An interest rate swap is an agreement to exchange fixed-rate payments for floating-rate payments. Some swap structures also involve the exchange of two different types of floating-rate payments (floating-floating swaps).
The key users of interest rate swaps are arbitrageurs, borrowers, investors, dealers, hedgers, and speculators.
- Arbitrageurs: market participants with comparative advantage can create not only synthetic loans with lower interest rates than normal loans, but also synthetic investments with rates higher than those from direct investments.

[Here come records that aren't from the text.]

Definition set_renderOrder (r : Q) (o : Object3D) : Object3D :=
  {| position := position o; rotation := rotation o; scale := scale o;
     matrix := matrix o; renderOrder := r;
     visible := visible o |}.

Definition set_visible (b : bool) (o : Object3D) : Object3D :=
  {| position := position o; rotation := rotation o; scale := scale o;
     matrix := matrix o; renderOrder := renderOrder o;
     visible := b |}.

(** ** Host and module state *)

Record Window : Type := { innerWidth : Q; innerHeight : Q }.

(** The off-screen canvas of [createBackground]. *)
Record Canvas : Type := { width : Q; height : Q }.

(** [THREE.PerspectiveCamera] extends [Object3D].  The projection matrix
    that [updateProjectionMatrix] recomputes is a function of these four
    numbers and is not kept as a field of its own. *)
Record PerspectiveCamera : Type := {
  camera_base : Object3D;
  fov : Q; aspect : Q; near : Q; far : Q }.

(** [THREE.WebGLRenderer]: its drawing-buffer size and the number of
    [render] calls issued so far. *)
Record WebGLRenderer : Type := { size : Q * Q; frames : nat }.

Record Globals : Type := {
  window : Window;
  mouseX : Q;
  mouseY : Q;
  startTime : Q;
  windowHalfX : Q;
  windowHalfY : Q;
  camera : PerspectiveCamera;
  renderer : WebGLRenderer;
  background : option Canvas }.

Definition set_mouse (mx my : Q) (g : Globals) : Globals :=
  {| window := window g; mouseX := mx; mouseY := my;
     startTime := startTime g;
     windowHalfX := windowHalfX g; windowHalfY := windowHalfY g;
     camera := camera g; renderer := renderer g;
     background := background g |}.

Definition set_windowHalf (hx hy : Q) (g : Globals) : Globals :=
  {| window := window g; mouseX := mouseX g; mouseY := mouseY g;
     startTime := startTime g;
     windowHalfX := hx; windowHalfY := hy;
     camera := camera g; renderer := renderer g;
     background := background g |}.

Definition set_camera (c : PerspectiveCamera) (g : Globals) : Globals :=
  {| window := window g; mouseX := mouseX g; mouseY := mouseY g;
     startTime := startTime g;
     windowHalfX := windowHalfX g; windowHalfY := windowHalfY g;
     camera := c; renderer := renderer g;
     background := background g |}.

Definition set_renderer (r : WebGLRenderer) (g : Globals) : Globals :=
  {| window := window g; mouseX := mouseX g; mouseY := mouseY g;
     startTime := startTime g;
     windowHalfX := windowHalfX g; windowHalfY := windowHalfY g;
     camera := camera g; renderer := r;
     background := background g |}.

Definition set_background (b : option Canvas) (g : Globals) : Globals :=
  {| window := window g; mouseX := mouseX g; mouseY := mouseY g;
     startTime := startTime g;
     windowHalfX := windowHalfX g; windowHalfY := windowHalfY g;
     camera := camera g; renderer := renderer g;
     background := b |}.

Definition set_window (w : Window) (g : Globals) : Globals :=
  {| window := w; mouseX := mouseX g; mouseY := mouseY g;
     startTime := startTime g;
     windowHalfX := windowHalfX g; windowHalfY := windowHalfY g;
     camera := camera g; renderer := renderer g;
     background := background g |}.

Definition set_aspect (a : Q) (c : PerspectiveCamera) : PerspectiveCamera :=
  {| camera_base := camera_base c;
     fov := fov c; aspect := a; near := near c; far := far c |}.

Definition set_camera_position (p : Vector3.t) (c : PerspectiveCamera)
  : PerspectiveCamera :=
  {| camera_base := set_position p (camera_base c);
     fov := fov c; aspect := aspect c; near := near c; far := far c |}.

(** [renderer.render(scene, camera)]: one more frame rasterised. *)
Definition render (g : Globals) : Globals :=
  set_renderer {| size := size (renderer g);
                  frames := S (frames (renderer g)) |} g.

(** [renderer.setSize(w, h)]. *)
Definition setSize (w h : Q) (g : Globals) : Globals :=
  set_renderer {| size := (w, h); frames := frames (renderer g) |} g.

(** ** Background painter *)

(** [createBackground]: a fresh 32 x innerHeight canvas becomes the page
    background; [renderer], [scene] and [camera] are initialised module
    constants by the time it can run, so the guarded render happens. *)
Definition createBackground (g : Globals) : Globals :=
  let canvas := {| width := 32; height := innerHeight (window g) |} in
  render (set_background (Some canvas) g).

(** ** Event listeners *)

Record MouseEvent : Type := { clientX : Q; clientY : Q }.
Record Touch : Type := { pageX : Q; pageY : Q }.
Record TouchEvent : Type := { touches : list Touch }.

Definition onDocumentMouseMove (event : MouseEvent) (g : Globals) : Globals :=
  set_mouse ((clientX event - windowHalfX g) * 0.05)
            ((clientY event - windowHalfY g) * 0.03) g.

Definition onDocumentTouchMove (event : TouchEvent) (g : Globals) : Globals :=
  match touches event with
  | [t0] =>
      set_mouse ((pageX t0 - windowHalfX g) * 0.05)
                ((pageY t0 - windowHalfY g) * 0.03) g
  | _ => g
  end.

Definition onWindowResize (g : Globals) : Globals :=
  let g1 := set_windowHalf (innerWidth (window g) / 2)
                           (innerHeight (window g) / 2) g in
  let g2 := set_camera
              (set_aspect (innerWidth (window g1) / innerHeight (window g1))
                          (camera g1)) g1 in
  let g3 := setSize (innerWidth (window g2)) (innerHeight (window g2)) g2 in
  createBackground g3.

(** ** Animation loop *)

(** The camera depth written by one tick, as a function of the elapsed
    time [Date.now() - startTime]. *)
Definition cameraDepth (elapsed : Q) : Q :=
  let position := Number.rem (elapsed * 0.03) 8000 in
  - position + 8000.

(** One run of [animate] when the host clock reads [now].  The
    [requestAnimationFrame] call only schedules the next run, which the
    host delivers as the next [Frame] event. *)
Definition animate (now : Q) (g : Globals) : Globals :=
  let p := position (camera_base (camera g)) in
  let position := Number.rem ((now - startTime g) * 0.03) 8000 in
  let x1 := Vector3.x p + (mouseX g - Vector3.x p) * 0.005 in
  let y1 := Vector3.y p + (- mouseY g - Vector3.y p) * 0.005 in
  let z1 := - position + 8000 in
  render (set_camera (set_camera_position (Vector3.mk x1 y1 z1) (camera g)) g).

(** Module start-up, up to the call of [init]: pointer target at the
    origin, the clock sampled, the camera created at depth 6000 and the
    renderer sized to the window. *)
Definition start (w : Window) (now : Q) : Globals :=
  {| window := w; mouseX := 0; mouseY := 0; startTime := now;
     windowHalfX := innerWidth w / 2; windowHalfY := innerHeight w / 2;
     camera := {| camera_base :=
                    set_position (Vector3.mk 0 0 6000) Object3D_new;
                  fov := 30; aspect := innerWidth w / innerHeight w;
                  near := 1; far := 10000 |};
     renderer := {| size := (innerWidth w, innerHeight w); frames := 0 |};
     background := None |}.

(** What the host can deliver to the page. *)
Inductive Event : Type :=
| MouseMove (event : MouseEvent)
| TouchMove (event : TouchEvent)
| Resize (w : Window)
| Frame (now : Q).

Definition dispatch (e : Event) (g : Globals) : Globals :=
  match e with
  | MouseMove event => onDocumentMouseMove event g
  | TouchMove event => onDocumentTouchMove event g
  | Resize w => onWindowResize (set_window w g)
  | Frame now => animate now g
  end.

Definition run (es : list Event) (g : Globals) : Globals :=
  fold_left (fun acc e => dispatch e acc) es g.

(** [n] consecutive frames at the given clock readings with no other
    event in between. *)
Fixpoint ticks (nows : list Q) (g : Globals) : Globals :=
  match nows with
  | [] => g
  | now :: rest => ticks rest (animate now g)
  end.

(** ** Cloud field builder *)

(** The settings object: [cloudSettings] in the scene script,
    [debugParams] (same fields, same values) in its debug twin. *)
Record Settings : Type := {
  fogColor : Z;
  fogNear : Q;
  fogFar : Q;
  shaderPower : Q;
  cloudOpacity : Q;
  enableSecondLayer : bool }.

Definition cloudSettings : Settings :=
  {| fogColor := 0x5ba0d0; fogNear := 100; fogFar := 2000;
     shaderPower := 15; cloudOpacity := 0.6; enableSecondLayer := true |}.

(** [Math.PI], the binary64 number nearest to pi, as an exact rational. *)
Definition Math_PI : Q := 884279719003555 # 281474976710656.

(** [Math.random]: the host's generator is a stream of draws and a cursor;
    each call returns the draw under the cursor and advances it. *)
Record RNG : Type := { draws : nat -> Q; next : nat }.

Definition Math_random (r : RNG) : Q * RNG :=
  (draws r (next r), {| draws := draws r; next := S (next r) |}).

(** An indexed [THREE.BufferGeometry]: the [position] and [uv] attributes
    and the index.  The [normal] attribute is carried by three.js as well;
    the cloud shader never reads it and it is left out. *)
Record BufferGeometry : Type := {
  attr_position : list Vector3.t;
  attr_uv : list (Q * Q);
  index : list nat }.

(** [new THREE.PlaneGeometry(width, height)] with the default single
    segment in each direction. *)
Definition PlaneGeometry (width height : Q) : BufferGeometry :=
  let width_half := width / 2 in
  let height_half := height / 2 in
  let vertex (ix iy : Q) :=
    Vector3.mk (ix * width - width_half) (- (iy * height - height_half)) 0 in
  {| attr_position := [vertex 0 0; vertex 1 0; vertex 0 1; vertex 1 1];
     attr_uv := [(0, 1); (1, 1); (0, 0); (1, 0)];
     index := [0; 2; 1; 2; 3; 1]%nat |}.

(** [Vector3.applyMatrix4]. *)
Definition Vector3_applyMatrix4 (m : Matrix4.t) (v : Vector3.t) : Vector3.t :=
  let x := Vector3.x v in
  let y := Vector3.y v in
  let z := Vector3.z v in
  let w := 1 / (Matrix4.e3 m * x + Matrix4.e7 m * y
                + Matrix4.e11 m * z + Matrix4.e15 m) in
  Vector3.mk
    ((Matrix4.e0 m * x + Matrix4.e4 m * y + Matrix4.e8 m * z
      + Matrix4.e12 m) * w)
    ((Matrix4.e1 m * x + Matrix4.e5 m * y + Matrix4.e9 m * z
      + Matrix4.e13 m) * w)
    ((Matrix4.e2 m * x + Matrix4.e6 m * y + Matrix4.e10 m * z
      + Matrix4.e14 m) * w).

(** [BufferGeometry.applyMatrix4]: every vertex position is transformed;
    uv and index are untouched. *)
Definition applyMatrix4 (m : Matrix4.t) (geo : BufferGeometry)
  : BufferGeometry :=
  {| attr_position := List.map (Vector3_applyMatrix4 m) (attr_position geo);
     attr_uv := attr_uv geo;
     index := index geo |}.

- Borrowers: they seek to lock in costs in expectation of increasing rates and also to unlock their costs in anticipation of decreasing rates. A borrower with a fixed-rate loan who feels that interest rates have hit maximum level might choose to unlock his fixed rate and let the interest expense drop down. Swaps can also be used to lock in current rates in anticipation of future borrowing needs.
- Investors: those who feel that interest rates have peaked can lock in fixed rates and sit watching rates fall.
- Hedgers: they avail interest rate swaps in their efforts to manage their risks.
- Dealers: swap dealers use the swap market to take positions on the future direction of interest rates and/ or swap spreads based on their own market expectations.
- Speculators: the swap market is also used to speculate on the future direction of interest rates and/ or swap spreads based on their own judgment.